-- TASK ITEM --
From the records below, determine the number of lines containing "then". Output that number alone.

SOURCE MATERIAL below:

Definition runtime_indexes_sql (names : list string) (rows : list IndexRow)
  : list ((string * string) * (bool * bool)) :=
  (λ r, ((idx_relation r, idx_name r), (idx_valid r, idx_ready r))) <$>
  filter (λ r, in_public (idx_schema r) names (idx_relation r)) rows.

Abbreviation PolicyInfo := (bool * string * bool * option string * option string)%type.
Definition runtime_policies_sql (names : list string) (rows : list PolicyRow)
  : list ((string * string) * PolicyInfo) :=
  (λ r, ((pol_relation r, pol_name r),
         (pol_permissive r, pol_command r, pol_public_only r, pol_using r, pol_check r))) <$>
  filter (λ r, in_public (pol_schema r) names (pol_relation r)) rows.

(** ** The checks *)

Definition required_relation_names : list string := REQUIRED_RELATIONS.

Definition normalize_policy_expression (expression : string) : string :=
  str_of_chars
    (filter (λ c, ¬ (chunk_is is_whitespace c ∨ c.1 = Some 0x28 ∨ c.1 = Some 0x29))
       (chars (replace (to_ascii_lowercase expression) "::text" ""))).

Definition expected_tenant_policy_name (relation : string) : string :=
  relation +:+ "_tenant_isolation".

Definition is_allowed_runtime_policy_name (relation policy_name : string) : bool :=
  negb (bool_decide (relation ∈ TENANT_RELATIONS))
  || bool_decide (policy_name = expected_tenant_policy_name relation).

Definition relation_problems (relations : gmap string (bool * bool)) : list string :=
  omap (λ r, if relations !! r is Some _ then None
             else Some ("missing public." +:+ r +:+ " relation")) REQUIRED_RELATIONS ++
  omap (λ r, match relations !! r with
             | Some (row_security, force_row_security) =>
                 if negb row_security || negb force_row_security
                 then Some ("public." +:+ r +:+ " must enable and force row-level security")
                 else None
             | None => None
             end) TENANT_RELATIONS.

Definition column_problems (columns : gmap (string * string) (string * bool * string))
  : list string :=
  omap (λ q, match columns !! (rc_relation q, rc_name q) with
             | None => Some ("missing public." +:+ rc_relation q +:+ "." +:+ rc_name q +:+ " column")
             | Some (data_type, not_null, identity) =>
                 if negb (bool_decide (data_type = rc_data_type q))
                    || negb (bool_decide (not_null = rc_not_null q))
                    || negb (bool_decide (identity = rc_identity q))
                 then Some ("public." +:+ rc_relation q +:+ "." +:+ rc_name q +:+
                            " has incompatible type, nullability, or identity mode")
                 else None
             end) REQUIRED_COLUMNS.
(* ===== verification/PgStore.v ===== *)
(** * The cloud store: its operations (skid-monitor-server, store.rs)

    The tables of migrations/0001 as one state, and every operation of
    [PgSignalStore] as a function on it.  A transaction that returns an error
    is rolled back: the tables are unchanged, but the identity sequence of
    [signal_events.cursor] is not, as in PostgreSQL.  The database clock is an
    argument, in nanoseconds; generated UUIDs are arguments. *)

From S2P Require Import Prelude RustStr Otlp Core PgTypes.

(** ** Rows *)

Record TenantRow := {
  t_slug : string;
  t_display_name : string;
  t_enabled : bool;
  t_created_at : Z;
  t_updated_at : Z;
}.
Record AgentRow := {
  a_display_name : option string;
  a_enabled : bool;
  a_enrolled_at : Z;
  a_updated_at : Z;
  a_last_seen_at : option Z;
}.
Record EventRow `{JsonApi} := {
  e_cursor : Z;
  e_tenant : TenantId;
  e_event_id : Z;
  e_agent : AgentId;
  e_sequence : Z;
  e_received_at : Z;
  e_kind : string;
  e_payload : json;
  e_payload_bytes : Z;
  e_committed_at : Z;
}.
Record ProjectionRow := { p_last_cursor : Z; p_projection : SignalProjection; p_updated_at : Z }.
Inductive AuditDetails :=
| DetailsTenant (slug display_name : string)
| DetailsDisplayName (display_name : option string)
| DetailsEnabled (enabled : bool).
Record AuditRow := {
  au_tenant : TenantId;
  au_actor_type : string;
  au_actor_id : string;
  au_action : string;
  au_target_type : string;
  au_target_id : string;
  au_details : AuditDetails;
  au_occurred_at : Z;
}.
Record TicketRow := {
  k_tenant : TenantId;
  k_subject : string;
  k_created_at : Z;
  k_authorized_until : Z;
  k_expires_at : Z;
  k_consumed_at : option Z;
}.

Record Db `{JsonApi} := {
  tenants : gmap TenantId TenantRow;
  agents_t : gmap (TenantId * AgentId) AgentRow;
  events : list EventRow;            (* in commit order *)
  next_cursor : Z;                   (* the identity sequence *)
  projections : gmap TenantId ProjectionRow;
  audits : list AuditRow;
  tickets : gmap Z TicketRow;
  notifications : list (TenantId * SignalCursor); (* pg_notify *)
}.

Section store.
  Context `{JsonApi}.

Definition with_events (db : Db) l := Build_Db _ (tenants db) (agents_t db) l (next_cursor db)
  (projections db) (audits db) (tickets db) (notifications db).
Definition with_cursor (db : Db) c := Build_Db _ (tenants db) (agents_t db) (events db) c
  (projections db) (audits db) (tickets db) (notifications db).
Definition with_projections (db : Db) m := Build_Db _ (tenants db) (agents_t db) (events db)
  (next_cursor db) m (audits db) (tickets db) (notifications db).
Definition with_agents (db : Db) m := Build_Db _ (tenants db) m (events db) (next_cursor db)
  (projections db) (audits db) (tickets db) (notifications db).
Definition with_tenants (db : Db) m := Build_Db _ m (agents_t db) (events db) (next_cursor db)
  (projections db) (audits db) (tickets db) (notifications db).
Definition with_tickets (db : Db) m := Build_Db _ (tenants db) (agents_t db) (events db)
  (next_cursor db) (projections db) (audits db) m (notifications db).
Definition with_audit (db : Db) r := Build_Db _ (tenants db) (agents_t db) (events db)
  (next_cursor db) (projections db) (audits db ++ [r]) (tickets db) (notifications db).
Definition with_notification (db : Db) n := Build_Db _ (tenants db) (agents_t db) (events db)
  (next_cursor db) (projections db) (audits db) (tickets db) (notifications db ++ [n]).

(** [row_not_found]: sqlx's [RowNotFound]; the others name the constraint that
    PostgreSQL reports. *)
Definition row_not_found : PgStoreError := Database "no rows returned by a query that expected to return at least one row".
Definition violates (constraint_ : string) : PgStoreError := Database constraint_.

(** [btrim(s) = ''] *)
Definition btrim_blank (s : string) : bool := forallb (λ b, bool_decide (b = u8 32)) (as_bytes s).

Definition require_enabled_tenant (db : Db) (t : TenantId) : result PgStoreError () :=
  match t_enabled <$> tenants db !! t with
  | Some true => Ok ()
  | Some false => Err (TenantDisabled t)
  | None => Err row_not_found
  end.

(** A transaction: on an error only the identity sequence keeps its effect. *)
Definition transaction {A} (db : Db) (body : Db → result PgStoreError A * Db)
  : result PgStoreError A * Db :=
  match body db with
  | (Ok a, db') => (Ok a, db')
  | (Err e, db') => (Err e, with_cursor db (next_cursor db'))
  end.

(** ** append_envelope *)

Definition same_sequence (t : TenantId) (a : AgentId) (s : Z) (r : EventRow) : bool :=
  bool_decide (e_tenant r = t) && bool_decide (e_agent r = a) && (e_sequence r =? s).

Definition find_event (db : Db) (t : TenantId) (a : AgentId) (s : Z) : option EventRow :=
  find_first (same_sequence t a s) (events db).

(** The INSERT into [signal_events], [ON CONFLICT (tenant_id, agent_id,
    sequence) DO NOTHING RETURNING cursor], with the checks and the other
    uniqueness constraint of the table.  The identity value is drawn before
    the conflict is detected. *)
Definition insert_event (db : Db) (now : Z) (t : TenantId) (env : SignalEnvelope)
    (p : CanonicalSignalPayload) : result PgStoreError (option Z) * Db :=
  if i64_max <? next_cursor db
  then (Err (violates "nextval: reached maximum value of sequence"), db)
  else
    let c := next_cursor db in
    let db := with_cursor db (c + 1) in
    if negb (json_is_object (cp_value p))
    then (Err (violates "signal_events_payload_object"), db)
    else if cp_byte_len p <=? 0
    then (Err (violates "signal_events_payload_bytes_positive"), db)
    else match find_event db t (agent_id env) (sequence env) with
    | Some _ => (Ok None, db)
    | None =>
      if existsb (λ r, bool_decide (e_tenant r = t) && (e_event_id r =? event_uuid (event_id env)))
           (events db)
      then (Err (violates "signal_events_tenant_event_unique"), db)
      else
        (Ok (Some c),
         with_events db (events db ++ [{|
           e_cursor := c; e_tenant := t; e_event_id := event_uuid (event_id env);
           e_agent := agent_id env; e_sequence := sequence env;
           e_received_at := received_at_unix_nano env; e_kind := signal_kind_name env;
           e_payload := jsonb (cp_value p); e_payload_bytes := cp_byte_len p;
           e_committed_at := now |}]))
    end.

End of SOURCE MATERIAL.

-- RESPONSE TO THE TASK --
7